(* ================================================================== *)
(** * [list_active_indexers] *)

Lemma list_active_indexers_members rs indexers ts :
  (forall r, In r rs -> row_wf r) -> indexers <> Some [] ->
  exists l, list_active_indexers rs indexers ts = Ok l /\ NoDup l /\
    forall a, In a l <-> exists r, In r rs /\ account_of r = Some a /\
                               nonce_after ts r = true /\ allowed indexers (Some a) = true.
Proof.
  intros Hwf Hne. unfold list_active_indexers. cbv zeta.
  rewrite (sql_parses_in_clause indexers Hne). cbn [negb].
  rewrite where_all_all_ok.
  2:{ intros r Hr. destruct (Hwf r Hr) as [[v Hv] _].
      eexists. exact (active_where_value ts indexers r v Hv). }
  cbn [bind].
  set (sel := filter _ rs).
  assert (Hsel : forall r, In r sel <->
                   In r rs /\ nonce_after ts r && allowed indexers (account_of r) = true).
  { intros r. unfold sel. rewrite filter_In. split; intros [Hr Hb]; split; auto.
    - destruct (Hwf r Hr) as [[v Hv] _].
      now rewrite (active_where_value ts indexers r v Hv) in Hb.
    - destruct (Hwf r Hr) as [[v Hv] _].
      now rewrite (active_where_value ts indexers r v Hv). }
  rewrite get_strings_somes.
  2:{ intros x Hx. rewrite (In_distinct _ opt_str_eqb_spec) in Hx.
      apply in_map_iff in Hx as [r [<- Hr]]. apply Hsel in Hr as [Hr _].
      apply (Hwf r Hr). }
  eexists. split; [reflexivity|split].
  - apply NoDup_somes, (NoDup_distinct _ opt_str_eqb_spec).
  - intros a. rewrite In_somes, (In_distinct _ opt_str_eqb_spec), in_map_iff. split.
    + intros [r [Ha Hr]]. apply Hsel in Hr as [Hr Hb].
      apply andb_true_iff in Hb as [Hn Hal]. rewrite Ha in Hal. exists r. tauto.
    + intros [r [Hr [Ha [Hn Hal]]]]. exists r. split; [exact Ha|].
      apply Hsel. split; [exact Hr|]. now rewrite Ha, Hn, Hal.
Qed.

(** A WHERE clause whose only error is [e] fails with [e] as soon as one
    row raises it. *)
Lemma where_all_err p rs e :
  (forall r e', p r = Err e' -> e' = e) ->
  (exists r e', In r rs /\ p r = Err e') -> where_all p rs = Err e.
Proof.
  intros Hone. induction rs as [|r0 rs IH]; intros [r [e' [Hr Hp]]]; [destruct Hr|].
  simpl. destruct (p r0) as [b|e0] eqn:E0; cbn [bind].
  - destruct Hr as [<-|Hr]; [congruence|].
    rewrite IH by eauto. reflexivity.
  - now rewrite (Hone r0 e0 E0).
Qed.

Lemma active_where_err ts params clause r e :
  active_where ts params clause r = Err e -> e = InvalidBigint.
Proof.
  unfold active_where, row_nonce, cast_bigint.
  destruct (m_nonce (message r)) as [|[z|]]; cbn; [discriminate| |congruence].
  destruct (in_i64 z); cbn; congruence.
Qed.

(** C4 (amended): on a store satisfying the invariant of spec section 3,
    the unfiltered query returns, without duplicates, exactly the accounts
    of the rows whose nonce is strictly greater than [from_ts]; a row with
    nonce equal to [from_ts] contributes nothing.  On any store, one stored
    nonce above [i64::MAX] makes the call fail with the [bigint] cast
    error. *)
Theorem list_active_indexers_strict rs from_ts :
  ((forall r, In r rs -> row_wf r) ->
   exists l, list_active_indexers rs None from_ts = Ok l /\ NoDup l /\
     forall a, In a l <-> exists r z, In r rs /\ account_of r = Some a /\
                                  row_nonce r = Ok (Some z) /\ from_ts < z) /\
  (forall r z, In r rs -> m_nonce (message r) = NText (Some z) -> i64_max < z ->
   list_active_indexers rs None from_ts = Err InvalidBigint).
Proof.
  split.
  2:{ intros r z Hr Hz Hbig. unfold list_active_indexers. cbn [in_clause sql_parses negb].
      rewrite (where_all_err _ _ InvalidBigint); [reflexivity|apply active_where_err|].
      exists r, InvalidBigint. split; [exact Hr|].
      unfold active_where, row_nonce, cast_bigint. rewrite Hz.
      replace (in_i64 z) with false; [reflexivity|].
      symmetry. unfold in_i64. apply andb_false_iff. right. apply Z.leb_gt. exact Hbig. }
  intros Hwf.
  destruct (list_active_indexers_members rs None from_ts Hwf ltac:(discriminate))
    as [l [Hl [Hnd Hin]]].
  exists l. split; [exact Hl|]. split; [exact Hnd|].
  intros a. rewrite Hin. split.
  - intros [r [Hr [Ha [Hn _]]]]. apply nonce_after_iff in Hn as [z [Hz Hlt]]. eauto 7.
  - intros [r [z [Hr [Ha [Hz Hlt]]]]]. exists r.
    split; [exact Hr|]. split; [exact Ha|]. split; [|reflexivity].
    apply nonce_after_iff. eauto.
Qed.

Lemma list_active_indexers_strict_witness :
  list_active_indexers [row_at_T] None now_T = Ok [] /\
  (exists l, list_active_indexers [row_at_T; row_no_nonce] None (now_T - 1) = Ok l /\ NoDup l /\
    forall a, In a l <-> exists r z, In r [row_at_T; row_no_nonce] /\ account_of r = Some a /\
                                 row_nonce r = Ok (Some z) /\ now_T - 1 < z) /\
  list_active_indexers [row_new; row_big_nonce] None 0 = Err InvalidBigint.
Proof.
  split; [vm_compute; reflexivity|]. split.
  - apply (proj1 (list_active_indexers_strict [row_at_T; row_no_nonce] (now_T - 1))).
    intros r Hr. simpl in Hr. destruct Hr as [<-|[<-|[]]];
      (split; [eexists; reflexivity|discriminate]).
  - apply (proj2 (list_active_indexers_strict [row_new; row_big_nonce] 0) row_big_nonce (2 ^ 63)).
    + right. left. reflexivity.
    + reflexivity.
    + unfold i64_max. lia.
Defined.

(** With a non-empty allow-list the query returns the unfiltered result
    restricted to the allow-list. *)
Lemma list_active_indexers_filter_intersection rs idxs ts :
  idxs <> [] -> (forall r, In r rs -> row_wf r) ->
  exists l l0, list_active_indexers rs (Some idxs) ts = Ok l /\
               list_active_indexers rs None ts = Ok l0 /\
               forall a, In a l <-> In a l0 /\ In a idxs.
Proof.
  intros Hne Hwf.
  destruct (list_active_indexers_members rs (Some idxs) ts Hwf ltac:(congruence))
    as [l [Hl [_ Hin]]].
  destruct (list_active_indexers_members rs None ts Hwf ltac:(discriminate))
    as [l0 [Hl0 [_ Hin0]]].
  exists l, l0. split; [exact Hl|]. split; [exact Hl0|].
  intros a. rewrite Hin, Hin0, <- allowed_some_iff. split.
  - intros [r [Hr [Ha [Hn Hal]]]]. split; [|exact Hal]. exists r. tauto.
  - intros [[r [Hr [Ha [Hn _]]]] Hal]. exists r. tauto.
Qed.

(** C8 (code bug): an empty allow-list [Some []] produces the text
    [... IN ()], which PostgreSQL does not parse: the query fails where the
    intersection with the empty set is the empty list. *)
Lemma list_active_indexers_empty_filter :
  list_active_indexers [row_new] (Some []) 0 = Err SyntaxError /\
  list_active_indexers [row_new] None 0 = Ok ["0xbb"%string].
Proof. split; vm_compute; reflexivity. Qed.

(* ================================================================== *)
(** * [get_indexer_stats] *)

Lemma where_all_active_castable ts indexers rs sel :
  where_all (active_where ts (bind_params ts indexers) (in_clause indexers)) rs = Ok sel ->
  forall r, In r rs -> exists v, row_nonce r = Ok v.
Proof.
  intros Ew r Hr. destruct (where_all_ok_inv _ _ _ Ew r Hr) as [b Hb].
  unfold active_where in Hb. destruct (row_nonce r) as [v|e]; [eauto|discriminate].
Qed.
================================
- [INSTRUCTIONS TO FOLLOW]: Each line that contains "right" is to be copied from the listing above.

- [TASK ANSWER]:
      symmetry. unfold in_i64. apply andb_false_iff. right. apply Z.leb_gt. exact Hbig. }
    + right. left. reflexivity.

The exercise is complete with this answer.